## About this task
Taking the line with "Lemma rule_parts_len o" as the first and the line with "Lemma put_num_is msg" as the last, set down exactly every line in that range from the entries below, and no more.

[Opening Exercise data section]

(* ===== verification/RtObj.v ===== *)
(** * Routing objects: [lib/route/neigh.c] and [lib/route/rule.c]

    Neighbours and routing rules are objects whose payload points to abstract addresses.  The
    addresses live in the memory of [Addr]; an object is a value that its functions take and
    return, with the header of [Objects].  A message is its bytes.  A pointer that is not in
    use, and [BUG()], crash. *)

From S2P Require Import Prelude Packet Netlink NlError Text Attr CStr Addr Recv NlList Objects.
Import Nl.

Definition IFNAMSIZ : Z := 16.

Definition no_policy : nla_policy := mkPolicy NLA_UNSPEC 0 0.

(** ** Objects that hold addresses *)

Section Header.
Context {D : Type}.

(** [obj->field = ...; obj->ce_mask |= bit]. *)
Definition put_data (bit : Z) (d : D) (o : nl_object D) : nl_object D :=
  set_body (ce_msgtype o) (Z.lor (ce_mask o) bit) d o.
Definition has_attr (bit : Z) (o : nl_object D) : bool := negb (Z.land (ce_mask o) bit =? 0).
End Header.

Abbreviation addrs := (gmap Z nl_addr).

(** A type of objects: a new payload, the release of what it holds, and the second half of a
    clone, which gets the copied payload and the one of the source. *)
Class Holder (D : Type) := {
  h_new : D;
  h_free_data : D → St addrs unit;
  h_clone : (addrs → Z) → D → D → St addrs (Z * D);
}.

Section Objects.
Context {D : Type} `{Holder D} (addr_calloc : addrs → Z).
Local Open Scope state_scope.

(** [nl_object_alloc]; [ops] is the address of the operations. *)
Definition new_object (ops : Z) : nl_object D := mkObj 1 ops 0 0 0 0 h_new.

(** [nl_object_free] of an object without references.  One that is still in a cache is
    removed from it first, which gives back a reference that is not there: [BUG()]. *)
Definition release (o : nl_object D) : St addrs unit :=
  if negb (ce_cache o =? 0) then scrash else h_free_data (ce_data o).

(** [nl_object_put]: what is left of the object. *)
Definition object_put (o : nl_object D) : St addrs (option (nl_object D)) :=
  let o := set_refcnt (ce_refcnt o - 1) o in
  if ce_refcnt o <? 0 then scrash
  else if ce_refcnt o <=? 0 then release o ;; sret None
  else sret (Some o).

[Closing Exercise data section]
[Opening Exercise data section]

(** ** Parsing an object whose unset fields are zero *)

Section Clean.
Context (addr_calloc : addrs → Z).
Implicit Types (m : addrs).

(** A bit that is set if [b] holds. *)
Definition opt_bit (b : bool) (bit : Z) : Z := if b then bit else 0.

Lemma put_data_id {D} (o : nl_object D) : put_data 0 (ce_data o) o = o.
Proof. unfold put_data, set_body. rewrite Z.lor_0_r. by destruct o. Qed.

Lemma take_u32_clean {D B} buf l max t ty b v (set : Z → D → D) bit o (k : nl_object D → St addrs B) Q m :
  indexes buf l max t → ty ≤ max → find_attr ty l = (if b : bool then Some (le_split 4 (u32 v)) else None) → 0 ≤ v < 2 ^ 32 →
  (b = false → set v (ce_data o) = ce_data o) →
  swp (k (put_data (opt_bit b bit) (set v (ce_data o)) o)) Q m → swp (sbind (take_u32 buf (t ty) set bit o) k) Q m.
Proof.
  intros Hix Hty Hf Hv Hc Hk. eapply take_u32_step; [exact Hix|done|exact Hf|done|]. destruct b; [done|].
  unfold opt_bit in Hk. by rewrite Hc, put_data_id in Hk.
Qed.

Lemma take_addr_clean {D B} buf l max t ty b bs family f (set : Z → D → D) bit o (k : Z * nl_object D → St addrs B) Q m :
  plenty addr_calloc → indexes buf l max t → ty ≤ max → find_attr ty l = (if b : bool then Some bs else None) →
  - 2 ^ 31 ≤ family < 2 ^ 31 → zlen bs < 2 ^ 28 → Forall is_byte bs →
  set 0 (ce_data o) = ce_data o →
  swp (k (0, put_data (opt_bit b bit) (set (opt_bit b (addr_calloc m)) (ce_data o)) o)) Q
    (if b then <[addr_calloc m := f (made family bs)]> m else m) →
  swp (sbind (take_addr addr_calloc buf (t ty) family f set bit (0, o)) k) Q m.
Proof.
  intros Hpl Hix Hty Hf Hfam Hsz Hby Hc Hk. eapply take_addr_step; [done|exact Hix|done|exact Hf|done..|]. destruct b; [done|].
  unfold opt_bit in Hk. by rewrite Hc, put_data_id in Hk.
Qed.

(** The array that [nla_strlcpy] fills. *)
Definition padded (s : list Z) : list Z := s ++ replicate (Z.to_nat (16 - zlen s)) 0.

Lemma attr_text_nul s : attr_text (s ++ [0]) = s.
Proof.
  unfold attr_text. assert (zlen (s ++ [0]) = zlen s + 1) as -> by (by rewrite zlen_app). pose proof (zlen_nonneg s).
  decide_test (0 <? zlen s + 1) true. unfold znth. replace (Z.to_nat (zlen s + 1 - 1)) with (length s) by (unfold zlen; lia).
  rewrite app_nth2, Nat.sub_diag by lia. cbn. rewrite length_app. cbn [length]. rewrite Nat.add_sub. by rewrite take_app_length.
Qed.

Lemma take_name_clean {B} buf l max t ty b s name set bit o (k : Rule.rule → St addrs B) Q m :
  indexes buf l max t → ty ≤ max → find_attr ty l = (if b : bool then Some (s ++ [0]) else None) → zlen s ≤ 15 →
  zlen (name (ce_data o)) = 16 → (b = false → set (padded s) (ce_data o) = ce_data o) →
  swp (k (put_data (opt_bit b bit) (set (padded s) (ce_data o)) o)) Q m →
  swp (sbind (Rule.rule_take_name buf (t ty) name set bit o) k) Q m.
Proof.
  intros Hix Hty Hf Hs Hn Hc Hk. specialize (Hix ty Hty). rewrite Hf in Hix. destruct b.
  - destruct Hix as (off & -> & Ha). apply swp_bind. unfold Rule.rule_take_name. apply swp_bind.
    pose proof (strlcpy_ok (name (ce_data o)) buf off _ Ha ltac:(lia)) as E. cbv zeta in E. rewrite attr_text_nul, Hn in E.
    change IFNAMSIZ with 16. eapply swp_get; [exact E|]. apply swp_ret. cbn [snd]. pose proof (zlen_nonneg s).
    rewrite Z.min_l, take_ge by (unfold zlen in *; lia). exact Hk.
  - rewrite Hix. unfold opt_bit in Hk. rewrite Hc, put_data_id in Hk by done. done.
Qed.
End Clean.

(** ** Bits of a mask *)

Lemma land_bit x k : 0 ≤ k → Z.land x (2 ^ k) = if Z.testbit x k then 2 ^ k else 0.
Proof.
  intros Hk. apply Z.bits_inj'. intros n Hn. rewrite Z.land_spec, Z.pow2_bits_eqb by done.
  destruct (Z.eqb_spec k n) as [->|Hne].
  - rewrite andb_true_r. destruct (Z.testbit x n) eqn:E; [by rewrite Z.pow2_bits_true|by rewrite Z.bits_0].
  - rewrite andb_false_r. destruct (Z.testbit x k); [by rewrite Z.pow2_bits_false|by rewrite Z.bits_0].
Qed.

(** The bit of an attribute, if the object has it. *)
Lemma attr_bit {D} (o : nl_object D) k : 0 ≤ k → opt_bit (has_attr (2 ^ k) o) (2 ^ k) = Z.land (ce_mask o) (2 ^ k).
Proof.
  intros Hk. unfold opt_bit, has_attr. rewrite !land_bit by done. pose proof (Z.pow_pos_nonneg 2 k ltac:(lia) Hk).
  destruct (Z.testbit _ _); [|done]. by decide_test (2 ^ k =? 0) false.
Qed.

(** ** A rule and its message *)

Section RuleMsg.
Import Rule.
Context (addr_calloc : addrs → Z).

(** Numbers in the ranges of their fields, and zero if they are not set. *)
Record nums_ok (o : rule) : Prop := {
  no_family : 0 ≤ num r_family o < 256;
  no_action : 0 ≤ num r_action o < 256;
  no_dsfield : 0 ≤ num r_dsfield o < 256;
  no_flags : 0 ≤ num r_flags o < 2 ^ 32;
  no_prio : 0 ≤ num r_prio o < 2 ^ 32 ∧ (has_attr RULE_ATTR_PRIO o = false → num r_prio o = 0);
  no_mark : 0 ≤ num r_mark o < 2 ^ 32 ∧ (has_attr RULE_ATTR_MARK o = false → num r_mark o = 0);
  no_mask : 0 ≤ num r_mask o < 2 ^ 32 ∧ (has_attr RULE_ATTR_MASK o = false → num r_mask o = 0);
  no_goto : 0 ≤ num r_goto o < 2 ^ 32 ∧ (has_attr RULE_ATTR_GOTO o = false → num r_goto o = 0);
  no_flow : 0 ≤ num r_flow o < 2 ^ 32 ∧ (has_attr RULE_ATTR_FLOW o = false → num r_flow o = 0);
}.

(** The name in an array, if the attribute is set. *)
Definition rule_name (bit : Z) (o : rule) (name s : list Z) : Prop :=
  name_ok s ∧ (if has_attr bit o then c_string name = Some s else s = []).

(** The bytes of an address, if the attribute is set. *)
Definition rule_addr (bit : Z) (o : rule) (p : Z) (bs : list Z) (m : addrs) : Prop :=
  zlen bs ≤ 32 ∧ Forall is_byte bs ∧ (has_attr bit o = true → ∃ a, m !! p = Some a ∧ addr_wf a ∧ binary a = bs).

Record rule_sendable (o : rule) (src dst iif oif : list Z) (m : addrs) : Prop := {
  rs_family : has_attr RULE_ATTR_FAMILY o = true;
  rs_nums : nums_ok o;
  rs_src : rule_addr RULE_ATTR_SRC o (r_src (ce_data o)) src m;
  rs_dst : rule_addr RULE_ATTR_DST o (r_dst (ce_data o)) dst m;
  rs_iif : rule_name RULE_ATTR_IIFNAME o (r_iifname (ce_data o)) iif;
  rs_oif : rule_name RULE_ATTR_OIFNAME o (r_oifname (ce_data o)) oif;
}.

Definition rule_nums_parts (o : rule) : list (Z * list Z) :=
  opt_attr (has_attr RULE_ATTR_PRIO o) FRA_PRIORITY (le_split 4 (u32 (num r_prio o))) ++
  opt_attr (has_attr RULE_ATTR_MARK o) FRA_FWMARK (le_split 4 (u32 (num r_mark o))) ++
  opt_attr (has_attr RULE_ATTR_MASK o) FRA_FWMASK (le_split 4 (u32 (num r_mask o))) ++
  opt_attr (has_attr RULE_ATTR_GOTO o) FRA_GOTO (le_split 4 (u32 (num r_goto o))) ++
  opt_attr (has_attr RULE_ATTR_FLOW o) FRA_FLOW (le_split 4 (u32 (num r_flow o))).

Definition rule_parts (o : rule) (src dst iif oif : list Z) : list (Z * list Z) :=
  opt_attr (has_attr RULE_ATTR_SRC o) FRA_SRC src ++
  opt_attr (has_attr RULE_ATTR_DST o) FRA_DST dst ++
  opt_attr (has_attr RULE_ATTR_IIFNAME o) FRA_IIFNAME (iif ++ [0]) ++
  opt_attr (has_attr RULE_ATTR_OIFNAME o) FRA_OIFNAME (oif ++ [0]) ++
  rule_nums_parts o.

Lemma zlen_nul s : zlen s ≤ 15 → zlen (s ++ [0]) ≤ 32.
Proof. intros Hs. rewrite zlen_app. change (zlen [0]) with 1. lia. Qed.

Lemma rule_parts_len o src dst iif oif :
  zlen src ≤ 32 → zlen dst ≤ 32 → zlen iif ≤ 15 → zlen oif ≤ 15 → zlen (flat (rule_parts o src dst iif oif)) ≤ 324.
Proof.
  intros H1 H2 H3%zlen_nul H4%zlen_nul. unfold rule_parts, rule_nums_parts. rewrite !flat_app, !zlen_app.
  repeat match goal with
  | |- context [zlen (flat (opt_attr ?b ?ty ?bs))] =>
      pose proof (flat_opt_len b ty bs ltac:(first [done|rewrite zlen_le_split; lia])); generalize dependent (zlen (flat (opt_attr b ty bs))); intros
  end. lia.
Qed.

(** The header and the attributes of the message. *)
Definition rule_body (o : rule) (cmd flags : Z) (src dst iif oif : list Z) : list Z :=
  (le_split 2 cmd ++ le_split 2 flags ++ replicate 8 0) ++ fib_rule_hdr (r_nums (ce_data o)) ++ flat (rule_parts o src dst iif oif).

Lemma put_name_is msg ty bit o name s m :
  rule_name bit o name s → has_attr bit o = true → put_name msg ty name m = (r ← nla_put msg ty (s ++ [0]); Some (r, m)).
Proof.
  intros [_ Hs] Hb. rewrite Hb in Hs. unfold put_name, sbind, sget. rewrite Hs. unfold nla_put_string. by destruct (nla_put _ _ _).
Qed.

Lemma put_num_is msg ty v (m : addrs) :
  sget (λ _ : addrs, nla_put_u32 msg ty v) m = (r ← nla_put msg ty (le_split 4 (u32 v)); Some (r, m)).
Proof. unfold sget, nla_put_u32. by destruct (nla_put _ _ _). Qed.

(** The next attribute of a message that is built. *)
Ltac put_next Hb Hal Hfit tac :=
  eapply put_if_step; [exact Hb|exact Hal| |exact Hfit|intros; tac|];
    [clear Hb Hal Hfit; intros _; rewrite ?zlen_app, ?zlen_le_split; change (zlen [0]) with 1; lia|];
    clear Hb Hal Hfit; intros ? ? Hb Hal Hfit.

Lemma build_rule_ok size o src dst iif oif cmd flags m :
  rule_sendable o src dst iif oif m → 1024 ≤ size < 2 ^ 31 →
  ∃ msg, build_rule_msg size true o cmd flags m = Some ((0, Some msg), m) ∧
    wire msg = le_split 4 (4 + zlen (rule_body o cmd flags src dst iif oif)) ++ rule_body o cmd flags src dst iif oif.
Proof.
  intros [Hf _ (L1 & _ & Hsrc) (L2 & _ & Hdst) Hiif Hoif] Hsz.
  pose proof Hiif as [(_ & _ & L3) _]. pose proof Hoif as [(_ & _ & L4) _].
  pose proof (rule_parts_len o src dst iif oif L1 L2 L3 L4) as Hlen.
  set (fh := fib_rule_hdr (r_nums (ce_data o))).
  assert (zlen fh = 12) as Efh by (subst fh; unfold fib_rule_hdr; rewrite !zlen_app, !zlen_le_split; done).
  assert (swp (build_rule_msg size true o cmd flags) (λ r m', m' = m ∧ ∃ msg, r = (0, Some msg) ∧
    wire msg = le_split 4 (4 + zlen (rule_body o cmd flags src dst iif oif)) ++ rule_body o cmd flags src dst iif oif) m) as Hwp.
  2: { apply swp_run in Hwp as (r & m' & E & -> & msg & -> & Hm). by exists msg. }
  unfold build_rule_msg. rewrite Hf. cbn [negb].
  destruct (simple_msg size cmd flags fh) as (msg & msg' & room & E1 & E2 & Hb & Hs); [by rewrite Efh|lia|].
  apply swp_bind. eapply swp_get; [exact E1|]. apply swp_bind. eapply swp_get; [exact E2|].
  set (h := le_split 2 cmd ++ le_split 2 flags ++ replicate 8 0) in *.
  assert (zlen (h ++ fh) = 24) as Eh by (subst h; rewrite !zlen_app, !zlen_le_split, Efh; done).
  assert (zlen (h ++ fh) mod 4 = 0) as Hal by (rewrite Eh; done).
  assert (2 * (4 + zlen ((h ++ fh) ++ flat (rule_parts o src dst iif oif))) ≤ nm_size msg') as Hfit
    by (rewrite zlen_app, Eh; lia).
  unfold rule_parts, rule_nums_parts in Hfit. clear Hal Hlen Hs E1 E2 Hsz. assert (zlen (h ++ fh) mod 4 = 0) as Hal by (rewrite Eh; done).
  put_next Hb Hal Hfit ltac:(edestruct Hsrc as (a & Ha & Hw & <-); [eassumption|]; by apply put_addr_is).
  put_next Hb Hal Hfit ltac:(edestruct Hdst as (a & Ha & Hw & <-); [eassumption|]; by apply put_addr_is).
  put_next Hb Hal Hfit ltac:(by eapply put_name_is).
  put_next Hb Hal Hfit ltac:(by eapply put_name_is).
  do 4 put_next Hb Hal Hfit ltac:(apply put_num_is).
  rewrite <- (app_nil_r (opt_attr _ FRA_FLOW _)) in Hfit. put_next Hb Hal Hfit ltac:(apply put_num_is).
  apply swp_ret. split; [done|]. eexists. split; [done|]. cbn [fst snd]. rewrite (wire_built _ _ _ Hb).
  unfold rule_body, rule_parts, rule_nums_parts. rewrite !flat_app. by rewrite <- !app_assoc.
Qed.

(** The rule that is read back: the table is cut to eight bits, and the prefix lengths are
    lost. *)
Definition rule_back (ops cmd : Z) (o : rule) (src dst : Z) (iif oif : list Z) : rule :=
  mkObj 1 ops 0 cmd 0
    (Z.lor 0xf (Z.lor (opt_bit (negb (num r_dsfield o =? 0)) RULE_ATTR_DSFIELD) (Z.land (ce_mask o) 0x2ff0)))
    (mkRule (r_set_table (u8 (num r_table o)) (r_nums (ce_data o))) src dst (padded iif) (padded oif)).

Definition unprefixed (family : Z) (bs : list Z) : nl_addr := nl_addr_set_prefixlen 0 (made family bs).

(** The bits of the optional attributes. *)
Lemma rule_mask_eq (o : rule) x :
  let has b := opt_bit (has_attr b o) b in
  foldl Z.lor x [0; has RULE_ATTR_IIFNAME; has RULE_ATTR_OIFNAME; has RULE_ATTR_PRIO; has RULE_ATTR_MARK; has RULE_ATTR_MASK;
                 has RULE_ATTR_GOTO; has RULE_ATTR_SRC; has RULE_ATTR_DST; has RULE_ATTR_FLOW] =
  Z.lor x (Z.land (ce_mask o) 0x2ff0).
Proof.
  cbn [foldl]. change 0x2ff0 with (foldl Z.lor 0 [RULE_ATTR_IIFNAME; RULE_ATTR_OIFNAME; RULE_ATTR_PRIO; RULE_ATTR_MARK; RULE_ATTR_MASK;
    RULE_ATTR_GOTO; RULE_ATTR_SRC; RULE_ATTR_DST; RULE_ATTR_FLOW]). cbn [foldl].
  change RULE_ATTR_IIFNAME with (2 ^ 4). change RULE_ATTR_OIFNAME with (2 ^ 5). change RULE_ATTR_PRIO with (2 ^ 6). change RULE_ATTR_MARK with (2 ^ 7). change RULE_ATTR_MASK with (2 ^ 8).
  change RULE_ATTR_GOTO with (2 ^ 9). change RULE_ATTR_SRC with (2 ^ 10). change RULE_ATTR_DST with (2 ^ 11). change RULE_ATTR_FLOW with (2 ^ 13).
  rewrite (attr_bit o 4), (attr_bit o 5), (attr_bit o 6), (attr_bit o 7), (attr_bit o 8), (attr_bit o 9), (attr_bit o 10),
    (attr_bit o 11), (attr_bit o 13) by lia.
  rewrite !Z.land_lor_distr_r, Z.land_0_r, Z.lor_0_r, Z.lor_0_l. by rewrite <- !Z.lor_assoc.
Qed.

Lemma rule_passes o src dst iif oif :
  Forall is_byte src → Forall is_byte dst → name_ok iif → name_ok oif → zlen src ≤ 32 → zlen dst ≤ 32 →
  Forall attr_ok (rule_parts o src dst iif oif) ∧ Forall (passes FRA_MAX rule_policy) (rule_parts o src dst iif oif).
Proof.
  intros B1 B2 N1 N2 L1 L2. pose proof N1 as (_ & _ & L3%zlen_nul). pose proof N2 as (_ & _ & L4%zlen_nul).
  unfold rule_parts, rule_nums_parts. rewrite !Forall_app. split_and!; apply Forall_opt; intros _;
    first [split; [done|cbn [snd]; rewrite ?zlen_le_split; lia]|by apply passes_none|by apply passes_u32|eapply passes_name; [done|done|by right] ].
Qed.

[Closing Exercise data section]

## Result for this task
Lemma rule_parts_len o src dst iif oif :
  zlen src ≤ 32 → zlen dst ≤ 32 → zlen iif ≤ 15 → zlen oif ≤ 15 → zlen (flat (rule_parts o src dst iif oif)) ≤ 324.
Proof.
  intros H1 H2 H3%zlen_nul H4%zlen_nul. unfold rule_parts, rule_nums_parts. rewrite !flat_app, !zlen_app.
  repeat match goal with
  | |- context [zlen (flat (opt_attr ?b ?ty ?bs))] =>
      pose proof (flat_opt_len b ty bs ltac:(first [done|rewrite zlen_le_split; lia])); generalize dependent (zlen (flat (opt_attr b ty bs))); intros
  end. lia.
Qed.

(** The header and the attributes of the message. *)
Definition rule_body (o : rule) (cmd flags : Z) (src dst iif oif : list Z) : list Z :=
  (le_split 2 cmd ++ le_split 2 flags ++ replicate 8 0) ++ fib_rule_hdr (r_nums (ce_data o)) ++ flat (rule_parts o src dst iif oif).

Lemma put_name_is msg ty bit o name s m :
  rule_name bit o name s → has_attr bit o = true → put_name msg ty name m = (r ← nla_put msg ty (s ++ [0]); Some (r, m)).
Proof.
  intros [_ Hs] Hb. rewrite Hb in Hs. unfold put_name, sbind, sget. rewrite Hs. unfold nla_put_string. by destruct (nla_put _ _ _).
Qed.

Lemma put_num_is msg ty v (m : addrs) :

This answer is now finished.